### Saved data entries
------

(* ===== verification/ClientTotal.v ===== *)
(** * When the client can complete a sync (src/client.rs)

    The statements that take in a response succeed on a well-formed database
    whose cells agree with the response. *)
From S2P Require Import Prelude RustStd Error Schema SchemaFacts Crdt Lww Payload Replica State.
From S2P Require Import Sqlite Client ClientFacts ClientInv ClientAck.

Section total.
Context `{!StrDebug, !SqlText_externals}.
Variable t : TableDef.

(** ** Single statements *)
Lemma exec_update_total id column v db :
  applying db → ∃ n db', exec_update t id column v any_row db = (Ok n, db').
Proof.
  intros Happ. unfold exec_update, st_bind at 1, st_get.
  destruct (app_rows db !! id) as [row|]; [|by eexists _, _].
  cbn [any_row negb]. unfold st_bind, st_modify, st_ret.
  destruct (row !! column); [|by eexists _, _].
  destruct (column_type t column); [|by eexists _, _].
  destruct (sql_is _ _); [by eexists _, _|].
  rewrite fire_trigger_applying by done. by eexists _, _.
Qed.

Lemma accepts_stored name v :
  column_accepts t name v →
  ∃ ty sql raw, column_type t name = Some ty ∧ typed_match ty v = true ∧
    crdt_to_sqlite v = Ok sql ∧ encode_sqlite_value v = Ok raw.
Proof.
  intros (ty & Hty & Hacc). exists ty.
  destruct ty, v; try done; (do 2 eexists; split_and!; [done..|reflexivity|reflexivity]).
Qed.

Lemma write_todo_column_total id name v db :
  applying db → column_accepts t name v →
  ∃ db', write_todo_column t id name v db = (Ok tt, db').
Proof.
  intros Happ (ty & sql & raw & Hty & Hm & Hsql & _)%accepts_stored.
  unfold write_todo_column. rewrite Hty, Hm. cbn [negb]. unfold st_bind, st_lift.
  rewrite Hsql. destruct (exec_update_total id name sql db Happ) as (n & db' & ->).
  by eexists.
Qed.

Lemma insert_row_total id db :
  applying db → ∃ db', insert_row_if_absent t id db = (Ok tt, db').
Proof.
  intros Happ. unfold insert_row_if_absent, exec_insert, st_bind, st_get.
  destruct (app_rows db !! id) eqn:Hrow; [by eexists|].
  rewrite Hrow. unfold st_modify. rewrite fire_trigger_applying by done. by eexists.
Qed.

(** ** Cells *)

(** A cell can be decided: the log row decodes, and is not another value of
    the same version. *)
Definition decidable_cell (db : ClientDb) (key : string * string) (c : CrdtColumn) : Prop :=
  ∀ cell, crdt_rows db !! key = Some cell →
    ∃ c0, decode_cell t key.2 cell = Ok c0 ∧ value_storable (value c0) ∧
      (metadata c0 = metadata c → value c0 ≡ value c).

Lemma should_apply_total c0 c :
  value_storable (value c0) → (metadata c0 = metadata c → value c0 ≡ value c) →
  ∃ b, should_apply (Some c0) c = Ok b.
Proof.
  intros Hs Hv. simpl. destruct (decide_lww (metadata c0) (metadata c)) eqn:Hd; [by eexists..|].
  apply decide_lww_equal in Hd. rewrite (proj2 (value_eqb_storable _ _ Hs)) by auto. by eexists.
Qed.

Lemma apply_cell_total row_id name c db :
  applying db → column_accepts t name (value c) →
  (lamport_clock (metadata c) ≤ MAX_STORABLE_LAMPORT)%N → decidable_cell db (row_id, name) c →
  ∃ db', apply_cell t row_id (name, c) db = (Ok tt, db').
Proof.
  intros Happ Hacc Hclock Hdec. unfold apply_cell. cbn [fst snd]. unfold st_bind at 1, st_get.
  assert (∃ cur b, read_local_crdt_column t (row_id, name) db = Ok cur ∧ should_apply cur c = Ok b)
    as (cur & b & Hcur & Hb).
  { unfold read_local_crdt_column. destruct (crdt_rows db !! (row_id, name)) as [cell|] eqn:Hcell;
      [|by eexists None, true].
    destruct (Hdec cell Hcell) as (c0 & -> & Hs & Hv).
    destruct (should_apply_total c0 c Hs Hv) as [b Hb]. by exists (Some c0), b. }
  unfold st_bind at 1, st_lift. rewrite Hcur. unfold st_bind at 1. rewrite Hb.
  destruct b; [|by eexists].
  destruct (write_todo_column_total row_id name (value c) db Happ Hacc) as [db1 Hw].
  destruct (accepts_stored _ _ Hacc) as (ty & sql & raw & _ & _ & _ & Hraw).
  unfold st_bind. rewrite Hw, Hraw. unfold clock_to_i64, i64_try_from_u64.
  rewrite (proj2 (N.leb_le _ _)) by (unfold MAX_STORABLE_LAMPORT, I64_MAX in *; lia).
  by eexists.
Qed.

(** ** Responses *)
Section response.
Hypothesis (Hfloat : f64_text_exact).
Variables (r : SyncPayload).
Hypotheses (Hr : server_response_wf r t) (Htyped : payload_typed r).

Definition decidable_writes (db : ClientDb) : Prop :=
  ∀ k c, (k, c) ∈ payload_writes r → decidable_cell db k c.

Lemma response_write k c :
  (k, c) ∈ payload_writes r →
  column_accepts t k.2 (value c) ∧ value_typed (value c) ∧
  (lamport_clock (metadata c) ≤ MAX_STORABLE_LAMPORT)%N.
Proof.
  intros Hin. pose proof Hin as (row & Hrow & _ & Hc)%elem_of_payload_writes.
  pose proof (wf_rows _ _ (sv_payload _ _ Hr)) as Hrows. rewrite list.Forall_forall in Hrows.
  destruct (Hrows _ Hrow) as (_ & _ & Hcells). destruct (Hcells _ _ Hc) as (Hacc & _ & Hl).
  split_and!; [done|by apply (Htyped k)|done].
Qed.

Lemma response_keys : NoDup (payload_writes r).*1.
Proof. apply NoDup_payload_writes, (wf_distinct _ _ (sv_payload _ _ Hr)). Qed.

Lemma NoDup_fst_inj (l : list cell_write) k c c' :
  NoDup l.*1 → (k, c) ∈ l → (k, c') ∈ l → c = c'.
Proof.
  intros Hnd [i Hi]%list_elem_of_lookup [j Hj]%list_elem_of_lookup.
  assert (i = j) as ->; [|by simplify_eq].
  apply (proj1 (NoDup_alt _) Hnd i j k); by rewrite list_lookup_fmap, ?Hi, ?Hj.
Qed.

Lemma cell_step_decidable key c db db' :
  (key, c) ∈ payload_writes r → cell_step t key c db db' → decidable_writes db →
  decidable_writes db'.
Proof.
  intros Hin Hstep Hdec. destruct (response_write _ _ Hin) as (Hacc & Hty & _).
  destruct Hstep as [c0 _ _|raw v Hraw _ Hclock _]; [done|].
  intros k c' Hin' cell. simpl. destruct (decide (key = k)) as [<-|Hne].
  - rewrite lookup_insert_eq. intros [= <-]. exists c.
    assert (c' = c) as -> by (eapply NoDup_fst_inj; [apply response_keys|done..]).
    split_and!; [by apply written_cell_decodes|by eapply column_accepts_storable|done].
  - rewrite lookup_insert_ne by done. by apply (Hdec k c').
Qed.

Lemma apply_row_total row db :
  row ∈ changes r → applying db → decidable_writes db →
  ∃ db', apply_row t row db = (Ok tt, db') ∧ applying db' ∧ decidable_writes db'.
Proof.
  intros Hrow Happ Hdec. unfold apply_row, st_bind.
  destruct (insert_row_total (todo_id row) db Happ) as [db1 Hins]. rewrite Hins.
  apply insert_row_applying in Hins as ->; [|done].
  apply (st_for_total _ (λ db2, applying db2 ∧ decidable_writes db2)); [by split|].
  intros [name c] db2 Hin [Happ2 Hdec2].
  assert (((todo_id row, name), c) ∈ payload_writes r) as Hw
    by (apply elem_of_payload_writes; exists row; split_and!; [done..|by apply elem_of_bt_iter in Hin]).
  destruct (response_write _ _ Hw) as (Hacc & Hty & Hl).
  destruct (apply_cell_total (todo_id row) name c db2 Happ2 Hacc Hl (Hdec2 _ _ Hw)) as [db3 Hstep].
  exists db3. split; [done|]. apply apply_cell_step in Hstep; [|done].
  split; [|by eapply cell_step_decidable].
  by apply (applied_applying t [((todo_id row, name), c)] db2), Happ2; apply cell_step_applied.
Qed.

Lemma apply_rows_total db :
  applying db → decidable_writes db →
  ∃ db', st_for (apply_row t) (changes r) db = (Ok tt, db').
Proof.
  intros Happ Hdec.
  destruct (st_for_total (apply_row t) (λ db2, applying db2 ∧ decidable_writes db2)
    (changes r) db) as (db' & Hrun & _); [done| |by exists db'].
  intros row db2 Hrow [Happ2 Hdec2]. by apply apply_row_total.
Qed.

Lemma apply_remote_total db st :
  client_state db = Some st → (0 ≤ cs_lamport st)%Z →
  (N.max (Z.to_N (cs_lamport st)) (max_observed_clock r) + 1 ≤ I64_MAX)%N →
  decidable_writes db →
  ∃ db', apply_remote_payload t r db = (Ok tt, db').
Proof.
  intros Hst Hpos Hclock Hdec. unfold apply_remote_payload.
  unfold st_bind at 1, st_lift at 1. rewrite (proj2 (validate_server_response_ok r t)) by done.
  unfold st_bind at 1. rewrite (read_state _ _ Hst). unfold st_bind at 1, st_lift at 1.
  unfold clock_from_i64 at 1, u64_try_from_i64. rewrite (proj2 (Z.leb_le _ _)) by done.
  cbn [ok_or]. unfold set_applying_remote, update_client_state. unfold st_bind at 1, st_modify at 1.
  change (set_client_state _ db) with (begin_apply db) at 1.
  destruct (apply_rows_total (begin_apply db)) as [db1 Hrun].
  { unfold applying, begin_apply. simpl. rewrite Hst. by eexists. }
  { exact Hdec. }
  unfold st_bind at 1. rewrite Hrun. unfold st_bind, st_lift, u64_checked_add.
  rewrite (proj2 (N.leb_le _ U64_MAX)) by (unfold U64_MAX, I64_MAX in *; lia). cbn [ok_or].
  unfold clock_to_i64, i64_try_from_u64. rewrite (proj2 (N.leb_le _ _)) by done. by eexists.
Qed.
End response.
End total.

------

### What this task involves
Filter the records above down to the lines containing "Hraw".

### Task output
  destruct (accepts_stored _ _ Hacc) as (ty & sql & raw & _ & _ & _ & Hraw).
  unfold st_bind. rewrite Hw, Hraw. unfold clock_to_i64, i64_try_from_u64.
  destruct Hstep as [c0 _ _|raw v Hraw _ Hclock _]; [done|].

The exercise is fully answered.